What the task asks — Check every line of the records below for the string "eexists" and copy the ones that have it.

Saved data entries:
▼▼▼

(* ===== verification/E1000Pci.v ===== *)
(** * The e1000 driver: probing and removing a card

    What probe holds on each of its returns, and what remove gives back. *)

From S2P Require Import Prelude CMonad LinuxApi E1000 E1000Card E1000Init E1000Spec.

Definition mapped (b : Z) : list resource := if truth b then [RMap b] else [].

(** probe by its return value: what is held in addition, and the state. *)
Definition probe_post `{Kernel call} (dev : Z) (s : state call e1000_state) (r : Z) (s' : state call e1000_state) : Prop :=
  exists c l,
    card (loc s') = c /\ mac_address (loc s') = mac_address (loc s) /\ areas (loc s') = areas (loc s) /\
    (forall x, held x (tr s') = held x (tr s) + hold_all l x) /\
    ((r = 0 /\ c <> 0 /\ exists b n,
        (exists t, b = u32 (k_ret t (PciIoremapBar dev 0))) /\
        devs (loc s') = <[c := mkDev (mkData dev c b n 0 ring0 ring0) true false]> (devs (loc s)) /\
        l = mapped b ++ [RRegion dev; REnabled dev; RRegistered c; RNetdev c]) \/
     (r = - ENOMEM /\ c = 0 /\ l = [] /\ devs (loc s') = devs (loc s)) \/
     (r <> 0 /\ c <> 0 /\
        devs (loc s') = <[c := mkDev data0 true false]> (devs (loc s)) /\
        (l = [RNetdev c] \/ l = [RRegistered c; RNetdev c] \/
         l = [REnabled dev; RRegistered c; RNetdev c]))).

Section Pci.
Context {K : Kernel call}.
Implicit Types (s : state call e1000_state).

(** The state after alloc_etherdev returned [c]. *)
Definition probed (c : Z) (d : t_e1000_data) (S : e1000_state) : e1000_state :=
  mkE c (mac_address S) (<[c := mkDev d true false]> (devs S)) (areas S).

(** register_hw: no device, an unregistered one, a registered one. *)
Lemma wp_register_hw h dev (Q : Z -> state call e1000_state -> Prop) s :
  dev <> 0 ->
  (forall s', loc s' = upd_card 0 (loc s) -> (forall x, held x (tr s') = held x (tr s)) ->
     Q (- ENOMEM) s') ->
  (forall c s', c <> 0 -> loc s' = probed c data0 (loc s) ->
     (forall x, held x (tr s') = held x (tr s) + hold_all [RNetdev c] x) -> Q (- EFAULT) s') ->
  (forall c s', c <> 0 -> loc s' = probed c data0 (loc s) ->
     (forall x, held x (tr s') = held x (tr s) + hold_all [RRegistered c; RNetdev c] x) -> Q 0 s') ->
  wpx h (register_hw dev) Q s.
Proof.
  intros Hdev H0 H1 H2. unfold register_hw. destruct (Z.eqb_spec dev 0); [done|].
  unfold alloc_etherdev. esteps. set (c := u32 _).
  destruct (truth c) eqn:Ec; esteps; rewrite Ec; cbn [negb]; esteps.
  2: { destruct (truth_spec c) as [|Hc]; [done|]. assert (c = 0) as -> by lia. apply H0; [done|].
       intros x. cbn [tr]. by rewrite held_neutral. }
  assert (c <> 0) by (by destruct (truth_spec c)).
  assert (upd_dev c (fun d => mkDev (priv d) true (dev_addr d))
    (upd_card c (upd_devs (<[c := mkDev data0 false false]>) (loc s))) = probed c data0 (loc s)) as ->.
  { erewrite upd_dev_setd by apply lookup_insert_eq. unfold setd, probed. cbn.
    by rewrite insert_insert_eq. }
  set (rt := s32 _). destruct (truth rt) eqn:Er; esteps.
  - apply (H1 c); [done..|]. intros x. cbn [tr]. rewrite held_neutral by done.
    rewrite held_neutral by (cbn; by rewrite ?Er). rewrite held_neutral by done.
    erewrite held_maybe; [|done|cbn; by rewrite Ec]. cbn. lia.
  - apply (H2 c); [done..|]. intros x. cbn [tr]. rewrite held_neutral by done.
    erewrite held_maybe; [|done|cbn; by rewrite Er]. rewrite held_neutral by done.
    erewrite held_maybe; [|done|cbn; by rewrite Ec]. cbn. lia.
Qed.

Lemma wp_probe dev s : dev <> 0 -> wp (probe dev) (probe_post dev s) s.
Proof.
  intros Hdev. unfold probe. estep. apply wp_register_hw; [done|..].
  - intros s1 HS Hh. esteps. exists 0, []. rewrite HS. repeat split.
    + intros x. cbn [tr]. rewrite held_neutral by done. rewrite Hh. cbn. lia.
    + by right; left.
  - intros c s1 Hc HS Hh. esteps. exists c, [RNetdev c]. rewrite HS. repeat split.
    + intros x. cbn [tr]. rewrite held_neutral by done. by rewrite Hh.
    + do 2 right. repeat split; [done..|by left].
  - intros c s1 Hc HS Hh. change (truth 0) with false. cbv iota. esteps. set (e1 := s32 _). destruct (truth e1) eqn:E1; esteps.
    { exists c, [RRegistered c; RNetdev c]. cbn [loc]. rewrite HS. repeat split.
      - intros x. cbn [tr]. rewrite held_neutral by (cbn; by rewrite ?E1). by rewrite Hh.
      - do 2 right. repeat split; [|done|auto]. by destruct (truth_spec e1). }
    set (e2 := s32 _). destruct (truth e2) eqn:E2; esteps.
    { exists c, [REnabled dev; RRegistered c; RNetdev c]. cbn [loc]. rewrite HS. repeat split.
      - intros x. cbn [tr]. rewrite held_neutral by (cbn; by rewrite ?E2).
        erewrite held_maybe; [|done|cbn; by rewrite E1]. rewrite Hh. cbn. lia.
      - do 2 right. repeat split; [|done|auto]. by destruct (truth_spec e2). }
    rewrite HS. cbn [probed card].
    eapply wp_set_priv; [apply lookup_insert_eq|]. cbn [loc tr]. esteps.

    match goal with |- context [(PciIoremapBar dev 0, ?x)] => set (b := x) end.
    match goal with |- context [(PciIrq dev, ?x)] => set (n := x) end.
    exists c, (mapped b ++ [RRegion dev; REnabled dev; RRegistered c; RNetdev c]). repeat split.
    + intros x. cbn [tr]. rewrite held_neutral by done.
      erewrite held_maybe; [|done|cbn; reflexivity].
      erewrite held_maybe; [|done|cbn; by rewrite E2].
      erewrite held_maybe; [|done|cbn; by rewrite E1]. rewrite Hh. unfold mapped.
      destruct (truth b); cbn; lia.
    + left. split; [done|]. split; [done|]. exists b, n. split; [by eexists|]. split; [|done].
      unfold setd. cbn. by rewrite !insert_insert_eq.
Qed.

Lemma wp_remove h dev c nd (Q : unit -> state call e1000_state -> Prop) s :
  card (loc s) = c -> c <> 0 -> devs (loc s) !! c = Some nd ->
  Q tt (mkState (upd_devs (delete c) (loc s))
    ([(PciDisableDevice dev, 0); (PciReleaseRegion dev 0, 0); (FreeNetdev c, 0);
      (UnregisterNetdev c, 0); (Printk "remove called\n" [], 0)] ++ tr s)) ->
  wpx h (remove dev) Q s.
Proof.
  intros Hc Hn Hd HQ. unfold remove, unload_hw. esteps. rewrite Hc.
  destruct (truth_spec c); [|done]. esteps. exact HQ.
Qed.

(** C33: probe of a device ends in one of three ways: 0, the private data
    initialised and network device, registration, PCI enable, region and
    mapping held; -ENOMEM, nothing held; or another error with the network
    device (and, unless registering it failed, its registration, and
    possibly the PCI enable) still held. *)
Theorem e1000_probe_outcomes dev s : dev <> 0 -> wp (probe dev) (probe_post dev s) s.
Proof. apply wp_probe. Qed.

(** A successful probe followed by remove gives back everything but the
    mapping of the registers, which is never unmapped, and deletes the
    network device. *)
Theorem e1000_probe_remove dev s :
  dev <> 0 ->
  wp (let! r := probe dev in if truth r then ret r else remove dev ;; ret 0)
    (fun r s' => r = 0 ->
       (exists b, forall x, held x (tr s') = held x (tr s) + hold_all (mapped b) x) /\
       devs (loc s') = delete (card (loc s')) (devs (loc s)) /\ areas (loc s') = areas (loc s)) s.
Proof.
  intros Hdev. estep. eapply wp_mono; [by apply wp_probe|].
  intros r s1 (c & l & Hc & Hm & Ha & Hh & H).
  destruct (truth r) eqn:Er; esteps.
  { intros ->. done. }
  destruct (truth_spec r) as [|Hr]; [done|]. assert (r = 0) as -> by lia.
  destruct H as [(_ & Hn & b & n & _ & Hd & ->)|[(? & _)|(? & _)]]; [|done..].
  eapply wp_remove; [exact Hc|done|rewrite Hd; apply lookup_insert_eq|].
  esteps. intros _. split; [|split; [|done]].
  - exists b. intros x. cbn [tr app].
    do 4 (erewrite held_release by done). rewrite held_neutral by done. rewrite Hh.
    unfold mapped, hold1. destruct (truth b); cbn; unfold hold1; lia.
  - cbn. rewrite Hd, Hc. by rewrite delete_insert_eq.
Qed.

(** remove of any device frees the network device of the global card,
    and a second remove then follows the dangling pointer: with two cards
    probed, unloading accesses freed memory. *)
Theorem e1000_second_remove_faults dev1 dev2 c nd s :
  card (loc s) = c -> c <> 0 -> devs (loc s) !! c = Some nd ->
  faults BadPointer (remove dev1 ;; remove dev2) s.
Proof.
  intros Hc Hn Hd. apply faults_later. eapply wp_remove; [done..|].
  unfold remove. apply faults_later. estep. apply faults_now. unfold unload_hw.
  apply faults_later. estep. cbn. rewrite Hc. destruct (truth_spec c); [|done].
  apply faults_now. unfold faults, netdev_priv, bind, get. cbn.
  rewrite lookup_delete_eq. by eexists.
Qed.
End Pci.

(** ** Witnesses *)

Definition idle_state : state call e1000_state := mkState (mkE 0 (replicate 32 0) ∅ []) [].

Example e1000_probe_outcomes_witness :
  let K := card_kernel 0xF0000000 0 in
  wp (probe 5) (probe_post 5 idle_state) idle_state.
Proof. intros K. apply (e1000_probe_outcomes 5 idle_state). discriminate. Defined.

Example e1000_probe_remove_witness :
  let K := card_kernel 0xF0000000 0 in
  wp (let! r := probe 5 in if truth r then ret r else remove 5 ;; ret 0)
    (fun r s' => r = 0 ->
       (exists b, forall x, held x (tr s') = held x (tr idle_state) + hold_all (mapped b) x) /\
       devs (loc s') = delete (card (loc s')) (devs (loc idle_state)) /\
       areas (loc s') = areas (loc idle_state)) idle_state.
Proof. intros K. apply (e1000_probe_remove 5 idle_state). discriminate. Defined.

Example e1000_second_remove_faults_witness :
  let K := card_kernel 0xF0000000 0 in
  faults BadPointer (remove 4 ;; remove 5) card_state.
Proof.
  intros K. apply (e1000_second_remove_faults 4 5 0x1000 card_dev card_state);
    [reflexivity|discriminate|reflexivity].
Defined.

▲▲▲

Answer —
    + left. split; [done|]. split; [done|]. exists b, n. split; [by eexists|]. split; [|done].
  rewrite lookup_delete_eq. by eexists.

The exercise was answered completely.